USA Today notes that many alien workers enter the country legally, though they attain illegal status when working papers expire.
Here's a fact you don't hear much about: Between a third and a half of the nation's illegal immigrants — at least 3.8 million people — entered the USA legally. That's right. They didn't slip across the border in the dead of night. They came from all over the world, stayed longer than their visas or entry documents allowed, and melted into society. There's little to stop them, despite millions spent on a post-9/11 program supposedly aimed at those who "overstay."
Hang on for a local angle, kindly pointed out to us by someone working for another gubernatorial candidate.

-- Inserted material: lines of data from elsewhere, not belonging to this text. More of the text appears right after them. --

(* ===== verification/AddrRecompute.v ===== *)
(** What the layout of a chain of fixtures achieves: every branch of
    [modadd_ctrl_recompute_fixtures], and that a chain it laid out is ready to be
    composed. *)
From S2P Require Import Prelude LinkedList Addressable AddrOps AddrCompose AddrSpec AddrRender AddrChain.

Record chain_built (s : leds) (ctrl : nat) (c : modadd_ctrl_t) (fs : list fixture_view) : Prop := {
  cb_ctrl : ctrls s !! ctrl = Some c;
  cb_chain : chain fix_next (fixture_nodes s) (ctl_head c) (fv_node <$> fs);
  cb_fixtures : forall v, v ∈ fs -> fixture_built s (led_brk s) v;
  cb_objs : NoDup (fv_obj <$> fs);
  cb_separate : separate (led_brk s) fs;
  cb_fresh : led_brk s <> 0%nat;
  cb_leds : leds_sum fs < 2 ^ 28;
  (** The old output block is not a buffer of a fixture or a layer. *)
  cb_data : ctl_data c = bnull \/ exists od, ctl_data c = (od, 0) /\ od <> 0%nat /\ od <> led_brk s
    /\ (exists old, bufs s !! od = Some old)
    /\ forall v, v ∈ fs -> od <> fv_comp v /\ od ∉ fv_layer_blocks v }.

(** The state after the old block was released, if it is too small. *)
Definition after_release (c : modadd_ctrl_t) (required : Z) (s : leds) : leds :=
  if is_null (ctl_data c) then s
  else if ctl_data_len c <? required then with_bufs (delete (ctl_data c).1) s else s.

Definition laid (ctrl : nat) (c : modadd_ctrl_t) (p : modadd_protocol_t) (fs : list fixture_view) (s : leds) : leds :=
  let n := leds_sum fs in let db := led_brk s in
  set_buf db (blank_block p n)
    (with_fixture_objs (fun m => place_objs m (place p ctrl db (Z.to_nat (startup_bytes p n)) fs))
      (with_ctrls <[ctrl := set_data (db, 0) (length_required p n) c]>
        (after_malloc s))).

(** ** The views of the chain that was placed *)

Lemma place_in p ctrl db start fs v' : v' ∈ place p ctrl db start fs ->
  exists v o, v ∈ fs /\ v' = MkView (fv_node v) (fv_obj v) (set_out (db, Z.of_nat o) ctrl (fv_x v)) o (fv_images v).
Proof.
  revert start. induction fs as [|v fs IH]; intros start; cbn; [by intros ?%elem_of_nil|].
  intros [->|H]%elem_of_cons; [exists v, start; split; [left|done]|].
  destruct (IH _ H) as (w & o & Hw & ->). exists w, o. split; [by right|done].
Qed.

Lemma place_map {A} (f : fixture_view -> A) p ctrl db start fs :
  (forall v o, f (MkView (fv_node v) (fv_obj v) (set_out (db, Z.of_nat o) ctrl (fv_x v)) o (fv_images v)) = f v) ->
  f <$> place p ctrl db start fs = f <$> fs.
Proof. intros H. revert start. induction fs as [|v fs IH]; intros start; cbn; [done|]. by rewrite H, IH. Qed.

Lemma place_layout p ctrl db start fs : laid_out p start (place p ctrl db start fs)
  /\ total_size p (place p ctrl db start fs) = total_size p fs.
Proof.
  revert start. induction fs as [|v fs IH]; intros start; cbn; [done|].
  destruct (IH (start + fv_size p v)%nat) as [H1 H2]. split; [by split|by rewrite H2].
Qed.

Lemma total_size_leds s p fs : fixtures_present s fs -> total_size p fs = (Z.to_nat (bpl p) * Z.to_nat (leds_sum fs))%nat.
Proof.
  induction fs as [|v fs IH]; intros H; cbn [total_size leds_sum]; [lia|].
  assert (H' : fixtures_present s fs) by (intros w Hw; apply H; by right).
  rewrite IH by done. pose proof (leds_sum_nonneg s fs H'). destruct (H v ltac:(left)) as (_ & _ & ?).
  unfold fv_size, fv_leds. rewrite Z2Nat.inj_add by lia. lia.
Qed.

Lemma place_objs_other m fs o : o ∉ fv_obj <$> fs -> place_objs m fs !! o = m !! o.
Proof.
  unfold place_objs. revert m. induction fs as [|v fs IH]; intros m Hn; [done|]. rewrite fmap_cons in Hn.
  apply not_elem_of_cons in Hn as [Hv Hn]. cbn. rewrite IH by done. by rewrite lookup_insert_ne.
Qed.

Lemma place_objs_in m fs v : NoDup (fv_obj <$> fs) -> v ∈ fs -> place_objs m fs !! fv_obj v = Some (fv_x v).
Proof.
  revert m. induction fs as [|w fs IH]; intros m Hnd; [by intros ?%elem_of_nil|]. rewrite fmap_cons in Hnd.
  apply list.NoDup_cons in Hnd as [Hw Hnd]. intros [->|Hv]%elem_of_cons.
  - change (place_objs m (w :: fs)) with (place_objs (<[fv_obj w := fv_x w]> m) fs).
    rewrite place_objs_other by done. by rewrite lookup_insert_eq.
  - by apply IH.
Qed.

(** ** Ready for composition *)

Section Laid.
Context (s : leds) (ctrl pi : nat) (c : modadd_ctrl_t) (p : modadd_protocol_t) (fs : list fixture_view).
Context (Hb : chain_built s ctrl c fs) (Hp : modadd_protocols (out_protocol c) = Some p).

Lemma built_present : fixtures_present s fs.
Proof. intros v Hv. destruct (cb_fixtures _ _ _ _ Hb v Hv) as [H1 [_ H2] [H3 _] _ _]. repeat split; done || lia. Qed.

Lemma leds_bounds : 0 <= leds_sum fs < 2 ^ 28.
Proof. split; [eapply leds_sum_nonneg, built_present|apply Hb]. Qed.

Lemma layer_has_agree s1 x n im : layer_nodes s1 = layer_nodes s -> layer_objs s1 = layer_objs s ->
  (forall b, b ∈ image_block im -> bufs s1 !! b = bufs s !! b) -> layer_has s x n im -> layer_has s1 x n im.
Proof.
  intros H1 H2 H3 (nd & l & Ha & Hl & Hi). exists nd, l. rewrite H1, H2. split; [done|]. split; [done|].
  destruct im as [[[op b] d]|]; [|done]. rewrite H3 by (by left). done.
Qed.

(** Buffers in use are not the new block. *)
Lemma released_keeps b required : b <> (ctl_data c).1 -> bufs (after_release c required s) !! b = bufs s !! b.
Proof. intros H. unfold after_release. repeat case_match; try done. cbn. by rewrite lookup_delete_ne. Qed.

Lemma released_rest required : let s1 := after_release c required s in
  layer_nodes s1 = layer_nodes s /\ layer_objs s1 = layer_objs s /\ fixture_nodes s1 = fixture_nodes s
  /\ fixture_objs s1 = fixture_objs s /\ ctrls s1 = ctrls s /\ led_brk s1 = led_brk s /\ led_oom s1 = led_oom s.
Proof. cbn. unfold after_release. by repeat case_match. Qed.

Lemma old_block_apart v : v ∈ fs -> fv_comp v <> (ctl_data c).1 /\ (ctl_data c).1 ∉ fv_layer_blocks v.
Proof.
  intros Hv. destruct (cb_data _ _ _ _ Hb) as [-> |(od & -> & _ & _ & _ & H)]; cbn [bnull fst].
  - destruct (cb_fixtures _ _ _ _ Hb v Hv) as [_ _ _ (_ & H1 & _ & _) (ns & _ & Hall)]. split; [done|].
    unfold fv_layer_blocks. rewrite list_elem_of_join. intros (bl & H0 & (im & -> & Him)%list_elem_of_fmap).
    apply list_elem_of_lookup in Him as [i Hi]. destruct (Forall2_lookup_r _ _ _ _ _ Hall Hi) as (n & _ & nd & l & _ & _ & Hl).
    destruct im as [[[op b] d]|]; cbn in H0; [|by apply elem_of_nil in H0].
    apply list_elem_of_singleton in H0 as <-. by destruct Hl as (_ & _ & ? & _).
  - destruct (H v Hv). split; [congruence|done].
Qed.

Lemma laid_ready : chain_ready (laid ctrl c p fs (after_release c (length_required p (leds_sum fs)) s)) ctrl p (led_brk s)
  (blank_block p (leds_sum fs)) (Z.to_nat (startup_bytes p (leds_sum fs)))
  (place p ctrl (led_brk s) (Z.to_nat (startup_bytes p (leds_sum fs))) fs).
Proof.
  pose proof Hb as [Hc Hch Hfix Hnd (Hs1 & Hs2 & Hs3) Hfr _ _].
  set (n := leds_sum fs) in *. pose proof leds_bounds as Hn.
  destruct (protocol_lengths _ _ _ Hp Hn) as (L1 & L2 & L3 & L4). fold n in L1, L2, L3, L4.
  destruct (released_rest (length_required p n)) as (R1 & R2 & R3 & R4 & R5 & R6 & R7).
  destruct (place_layout p ctrl (led_brk s) (Z.to_nat (startup_bytes p n)) fs) as [Hlo Hto].
  pose proof (modadd_protocols_valid _ _ Hp) as Hpv. pose proof (pv_bpl _ Hpv).
  unfold laid, after_malloc. fold n. rewrite R6.
  split; cbn [ctrls fixture_nodes set_buf with_bufs with_fixture_objs with_ctrls with_led_malloc bufs].
  - exists (set_data (led_brk s, 0) (length_required p n) c). rewrite lookup_insert_eq, R3.
    split; [done|]. split; [done|]. split; [cbn; lia|]. by rewrite (place_map fv_node).
  - done.
  - split; [done|]. by rewrite lookup_insert_eq.
  - intros v' Hv'. pose proof Hv' as Hin. apply place_in in Hv' as (v & o & Hv & E).
    destruct (Hfix v Hv) as [(nd & H1 & H1') [H2 H2'] [H3 H3'] (H4 & H5 & H6 & old & H7 & H8) (ns & H9 & H10)].
    destruct (old_block_apart v Hv) as [Ho1 Ho2].
    split; rewrite ?E; cbn -[place_objs place].
    + exists nd. rewrite R3. done.
    + split; [done|]. rewrite R4.
      assert (X := Hin). apply (place_objs_in (fixture_objs s)) in X; [|by rewrite (place_map fv_obj)].
      rewrite E in X. exact X.
    + done.
    + eexists. rewrite lookup_insert_eq. split; [done|]. exact Hp.
    + done.
    + split; [done|]. split; [done|]. split; [done|]. exists old. unfold fv_comp at 1. cbn.
      rewrite lookup_insert_ne by done. by rewrite released_keeps.
    + exists ns. rewrite R1. split; [done|]. apply Forall2_same_length_lookup_2; [by apply Forall2_length in H10|].
      intros i k im Hk Him. pose proof (Forall2_lookup_lr _ _ _ _ _ _ H10 Hk Him) as Hl.
      eapply layer_has_agree in Hl; [exact Hl|done|done|]. intros b Hbin. cbn.
      assert (Hbv : b ∈ fv_layer_blocks v).
      { unfold fv_layer_blocks. rewrite list_elem_of_join. exists (image_block im). split; [done|].
        eapply list_elem_of_fmap_2; by eapply list_elem_of_lookup_2. }
      rewrite lookup_insert_ne by (intros <-; by apply (Hs2 v Hv)). apply released_keeps. by intros ->.
  - split; [by rewrite (place_map fv_comp)|]. split.
    + intros v' (v & o & Hv & ->)%place_in. exact (Hs2 v Hv).
    + intros v1 v2 (v & o & Hv & ->)%place_in (v' & o' & Hv' & ->)%place_in. exact (Hs3 v v' Hv Hv').
  - done.
  - rewrite Hto, (total_size_leds s) by apply built_present. fold n. unfold blank_block.
    rewrite length_splice_cells; rewrite length_replicate; nia.
Qed.
End Laid.

(** ** The function *)

#[export] Instance keeps_count pi n r : Keeps fixture_nodes (modadd_fixture_count_leds pi n r).
Proof. unfold modadd_fixture_count_leds. apply _. Qed.
#[export] Instance keeps_place ctrl p n r : Keeps fixture_nodes (modadd_fixture_recomputation ctrl p n r).
Proof. unfold modadd_fixture_recomputation, upd_fixture. apply _. Qed.

Lemma fixture_foreach_run {A} (body : nat -> A -> M leds A) (p : nat) (xs : list nat) acc s :
  (forall n acc, Keeps fixture_nodes (body n acc)) -> chain fix_next (fixture_nodes s) p xs ->
  modadd_fixture_foreach p body acc s = mfold body xs acc s.
Proof.
  intros Hk Hc. unfold modadd_fixture_foreach. erewrite M_bind_Some; [|reflexivity]. cbv beta.
  apply (foreach_run fixture_nodes fix_next).
  - intros q t. unfold next_fixture, get_fixture_node, mget, mlift, mbind, M_bind. cbn. by destruct (fixture_nodes t !! q).
  - intros n a t a' t'. apply keeps.
  - done.
  - by eapply chain_size.
Qed.

Lemma release_run s c required :
  (ctl_data c = bnull \/ exists od, ctl_data c = (od, 0) /\ od <> 0%nat /\ exists old, bufs s !! od = Some old) ->
  (if is_null (ctl_data c) then mret tt
   else if ctl_data_len c <? required then free_bytes (ctl_data c) else mret tt) s
  = Some (tt, after_release c required s).
Proof.
  intros H. unfold after_release. destruct H as [-> |(od & -> & Hod & old & Hold)]; [done|].
  unfold is_null. cbn [fst]. apply Nat.eqb_neq in Hod as ->. case_match; [|done].
  unfold free_bytes, mget, mlift, mmodify, mbind, M_bind. cbn. by rewrite Hold.
Qed.

Lemma malloc_bytes_run s n : led_brk s <> 0%nat ->
  malloc_bytes n s = if out_of_memory s
    then Some (bnull, after_failure s)
    else Some ((led_brk s, 0), set_buf (led_brk s) (replicate (Z.to_nat n) MALLOC_FILL) (after_malloc s)).
Proof.
  intros Hb. pose proof (led_malloc_run s) as Hm. unfold malloc_bytes. apply Nat.eqb_neq in Hb.
  destruct (out_of_memory s); rewrite (M_bind_Some _ _ _ _ _ Hm); cbv beta; [done|]. by rewrite Hb.
Qed.

(** C12 The layout of a chain.  With a fixture of another (known) protocol nothing
    happens.  Otherwise the old block is released if it is too small, and without memory
    for a new one nothing else happens; the controller then still has the
    pointer to the old one.  With memory the result is exactly [laid]: a new block with the start sequence,
    the masks of all LEDs and the stop sequence, every fixture bound to the
    controller and to its consecutive place; and the chain is ready to be
    composed. *)
Theorem modadd_ctrl_recompute_correct s ctrl c p fs : chain_built s ctrl c fs ->
  modadd_protocols (out_protocol c) = Some p ->
  (forall v, v ∈ fs -> exists q, modadd_protocols (fix_protocol (fv_x v)) = Some q) ->
  let s1 := after_release c (length_required p (leds_sum fs)) s in
  modadd_ctrl_recompute_fixtures ctrl s
  = Some (tt,
      if negb (forallb (fun v => fix_protocol (fv_x v) =? out_protocol c) fs) then s
      else if out_of_memory s
           then after_failure s1
      else laid ctrl c p fs s1)
  /\ chain_ready (laid ctrl c p fs s1) ctrl p (led_brk s) (blank_block p (leds_sum fs))
       (Z.to_nat (startup_bytes p (leds_sum fs)))
       (place p ctrl (led_brk s) (Z.to_nat (startup_bytes p (leds_sum fs))) fs).
Proof.
  intros Hb Hp Hq s1. split; [|by apply laid_ready]. pose proof Hb as [Hc Hch Hfix Hnd _ Hfr Hn Hd].
  pose proof (built_present s ctrl c fs Hb) as Hpres. pose proof (leds_sum_nonneg _ _ Hpres) as Hn0.
  destruct (protocol_lengths _ _ _ Hp (conj Hn0 Hn)) as (L1 & L2 & L3 & L4).
  pose proof (modadd_protocols_valid _ _ Hp) as Hpv. pose proof (pv_bpl _ Hpv).
  destruct (released_rest s c (length_required p (leds_sum fs))) as (R1 & R2 & R3 & R4 & R5 & R6 & R7).
  fold s1 in R1, R2, R3, R4, R5, R6, R7.
  unfold modadd_ctrl_recompute_fixtures. lstep. lstep.
  erewrite M_bind_Some; [|rewrite (fixture_foreach_run _ _ (fv_node <$> fs)) by (done || apply _);
    apply (count_run s (out_protocol c) fs); [done|done|cbn; lia|cbn; change (2 ^ 28) with 268435456 in Hn; change (2^32) with 4294967296; lia]].
  cbv beta. cbn [rdata total_leds protocol_ok]. rewrite Z.add_0_l, andb_true_l.
  destruct (forallb _ fs) eqn:Eok; cbn [negb]; [|done].
  erewrite M_bind_Some; [|apply release_run; destruct Hd as [?|(od & ? & ? & ? & ? & ?)]; [by left|right; eauto]].
  cbv beta. fold s1. destruct (Z.eqb_spec (length_required p (leds_sum fs)) 0) as [E|E]; [nia|].
  pose proof (malloc_bytes_run s1 (length_required p (leds_sum fs)) ltac:(by rewrite R6)) as Hm. rewrite R6 in Hm.
  replace (out_of_memory s1) with (out_of_memory s) in Hm by (unfold out_of_memory; by rewrite R7).
  destruct (out_of_memory s); rewrite (M_bind_Some _ _ _ _ _ Hm); cbv beta; [done|].
  unfold is_null. cbn [fst]. rewrite (proj2 (Nat.eqb_neq _ _) Hfr).
  set (db := led_brk s) in *. set (s2 := after_malloc s1).
  set (fill := replicate (Z.to_nat (length_required p (leds_sum fs))) MALLOC_FILL).
  set (zeros := replicate (Z.to_nat (length_required p (leds_sum fs))) 0).
  set (c' := set_data (db, 0) (length_required p (leds_sum fs)) c).
  assert (Hupd : upd_ctrl ctrl (set_data (db, 0) (length_required p (leds_sum fs))) (set_buf db fill s2)
    = Some (tt, with_ctrls <[ctrl := c']> (set_buf db fill s2))).
  { unfold upd_ctrl. erewrite M_bind_Some; [|apply get_ctrl_run; cbn; rewrite R5; exact Hc]. reflexivity. }
  rewrite (M_bind_Some _ _ _ _ _ Hupd). cbv beta.
  erewrite M_bind_Some; [|apply memset0_spec with (buf := fill); [by cbn; rewrite lookup_insert_eq|nia|unfold fill; rewrite length_replicate; lia]].
  cbv beta. fold zeros. set (s3 := set_buf db zeros _).
  set (o := Z.to_nat (startup_bytes p (leds_sum fs))).
  replace (padd (db, 0) (startup_bytes p (leds_sum fs))) with (db, Z.of_nat o) by (unfold padd; cbn; f_equal; lia).
  destruct (place_run s3 ctrl db p fs o (leds_sum fs)) as (r & Hr).
  { intros v Hv. destruct (Hpres v Hv) as (H1 & H2 & H3). cbn. by rewrite R3, R4. }
  { done. }
  { done. }
  { intros v Hv. apply (fb_leds _ _ _ (Hfix v Hv)). }
  erewrite M_bind_Some; [|rewrite (fixture_foreach_run _ _ (fv_node <$> fs)); [exact Hr|apply _|cbn; by rewrite R3]].
  cbv beta. replace (Z.of_nat o) with (startup_bytes p (leds_sum fs)) by lia.
  rewrite (mask_loop _ db _ p (leds_sum fs) Hp (conj Hn0 Hn)) by (cbn; by rewrite lookup_insert_eq).
  do 2 f_equal. unfold laid. cbv zeta. rewrite R6. fold db o.
  unfold s3, set_buf, with_bufs. cbn. f_equal. by rewrite !insert_insert_eq.
Qed.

Record-keeping on who stays and goes has been so haphazard for decades that the government can't even say how many "overstays" there are, let alone figure out how to find and deport them. To do those jobs, the Department of Homeland Security (DHS) would need three things: an effective system to track all foreign entrants, another to track those who leave, and enough agents and judicial manpower to go after those who remain illegally.
It has none of those.
But DHS isn't solely to blame. Until 9/11, Congress was as schizophrenic about tracking foreigners who overstayed their visas as it is about nearly every other aspect of immigration.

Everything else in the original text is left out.